### [What you need to do]
Output, word for word, every line from the line with "apply (pool_shutdown_complete false" through the final line of the data below.

Collected data entries
• • • • • • •

(** A call that goes on brings cancel closer. *)
Lemma left_update σ c x p p' :
  inside σ !! x = Some p -> canc σ = Asleep \/ canc σ = Awake ->
  left (Sys c (<[x := p']> (inside σ)) (canc σ) (answers σ) (results σ)) = left σ - steps_left p + steps_left p'.
Proof.
  intros Hp Hc. unfold left. cbn [canc inside]. rewrite (total_update _ _ _ _ _ Hp). destruct Hc as [-> | ->]; lia.
Qed.

Lemma end_left σ xid p ca ret u c :
  inv σ -> canc σ = Asleep \/ canc σ = Awake -> inside σ !! xid = Some p -> c_calls (clt σ) !! xid = Some ca ->
  call1_finish xid (p_rep p) (p_req p) (clt σ) = Ret (ret, u, c) ->
  left (Sys c (delete xid (inside σ)) (signalled (clt σ) (canc σ)) (answers σ) ((xid, (ret, u)) :: results σ)) < left σ.
Proof.
  intros Hi Hc Hp Hca E. destruct (i_wait _ Hi Hc) as [Hd _]. pose proof (steps_left_pos p).
  unfold left. cbn [canc inside]. rewrite (total_delete steps_left (inside σ) xid p Hp).
  destruct Hc as [-> | ->]; cbn [signalled]; rewrite ?Hd; lia.
Qed.

Lemma transmit_left σ c x p sends : (length sends <= 2)%nat -> inside σ !! x = Some p -> p_at p = Transmit ->
  canc σ = Asleep \/ canc σ = Awake ->
  left (Sys c (<[x := at_place (Sending sends) p]> (inside σ)) (canc σ) (answers σ) (results σ)) < left σ.
Proof. intros Hl Hp Ha Hc. rewrite (left_update σ c x p) by done. unfold steps_left. rewrite Ha. cbn [at_place p_at]. lia. Qed.

Lemma sent_left σ c x p s l : inside σ !! x = Some p -> p_at p = Sending (s :: l) -> canc σ = Asleep \/ canc σ = Awake ->
  left (Sys c (<[x := at_place (Sending l) p]> (inside σ)) (canc σ) (answers σ) (results σ)) < left σ.
Proof.
  intros Hp Ha Hc. rewrite (left_update σ c x p) by done. unfold steps_left. rewrite Ha. cbn [at_place p_at length]. lia.
Qed.
Definition evs1 : list (pevent (J := nat)) :=
  [PQueue (EEnter 2%positive (Some 5%nat)); PQueue (ELeave 1%positive (Some 5%nat)); PFinish 5%nat; PClose].
Definition evs2 : list (pevent (J := nat)) :=
  evs1 ++ [PQueue (EEnter 2%positive None)] ++ [PQueue (ELeave 1%positive None)].

Lemma demo_closed : prun false 1 evs1 (st [] Taking true 0).
Proof.
  apply (prun_step false 1 (take 3 evs1) (st [] Taking false 0)); [|by apply (p_close false (st [] Taking false 0))].
  apply (prun_step false 1 (take 2 evs1) (st [] (Running 5%nat) false 0)); [|by apply (p_finish false (st [] (Running 5%nat) false 0) 0 5%nat)].
  apply (prun_step false 1 (take 1 evs1) (st [Some 5%nat] Taking false 0)).
  - apply (prun_step false 1 [] (ThrPool_new 1)); [constructor|].
    apply (p_add false (ThrPool_new 1) 2%positive 5%nat _ (Sys (Fifo [Some 5%nat] 100) [] [] [] [])); try done.
    + unfold outside. cbn. lia.
    + apply not_elem_of_nil.
    + econstructor; [reflexivity|constructor].
  - apply (p_take false (st [Some 5%nat] Taking false 0) 0 (ELeave 1%positive (Some 5%nat)) (Sys (Fifo [] 100) [] [] [] [])); try done.
    + apply not_elem_of_nil.
    + econstructor; [reflexivity|constructor].
Qed.

Lemma demo_shut : prun false 1 evs2 (st [] Exited true 1).
Proof.
  unfold evs2. rewrite app_assoc. apply (prun_step false 1 _ (st [None] Taking true 1)).
  - apply (prun_step false 1 _ _ _ _ demo_closed).
    apply (p_pill false (st [] Taking true 0) 2%positive (EEnter 2%positive None) (Sys (Fifo [None] 100) [] [] [] [])); try done.
    + cbn. lia.
    + unfold outside. cbn. lia.
    + econstructor; [reflexivity|constructor].
  - apply (p_take false (st [None] Taking true 1) 0 (ELeave 1%positive None) (Sys (Fifo [] 100) [] [] [] [])); try done.
    + apply not_elem_of_nil.
    + econstructor; [reflexivity|constructor].
Qed.

Lemma pool_exactly_once_witness : accepted evs1 = [5%nat] /\ finished evs1 ++ [] ≡ₚ [5%nat].
Proof. exact (pool_exactly_once false 1 evs1 _ demo_closed). Defined.

Lemma pool_shutdown_complete_witness : finished evs2 ≡ₚ [5%nat].
Proof.
  apply (pool_shutdown_complete false 1 evs2 _ demo_shut); [lia|]. repeat constructor.
Defined.

Lemma pool_shutdown_terminates_witness :
  left_to_do (st [] Taking true 0) = 7 /\
  forall n σ', psteps false (st [] Taking true 0) n σ' -> Z.of_nat n <= 7.
Proof.
  split; [reflexivity|]. intros n σ' H. exact (proj1 (pool_shutdown_terminates false 1 evs1 _ demo_closed eq_refl n σ' H)).
Defined.

End demo.
End thr_pool.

• • • • • • •

### [Completed exercise]
  apply (pool_shutdown_complete false 1 evs2 _ demo_shut); [lia|]. repeat constructor.
Defined.

Lemma pool_shutdown_terminates_witness :
  left_to_do (st [] Taking true 0) = 7 /\
  forall n σ', psteps false (st [] Taking true 0) n σ' -> Z.of_nat n <= 7.
Proof.
  split; [reflexivity|]. intros n σ' H. exact (proj1 (pool_shutdown_terminates false 1 evs1 _ demo_closed eq_refl n σ' H)).
Defined.

End demo.
End thr_pool.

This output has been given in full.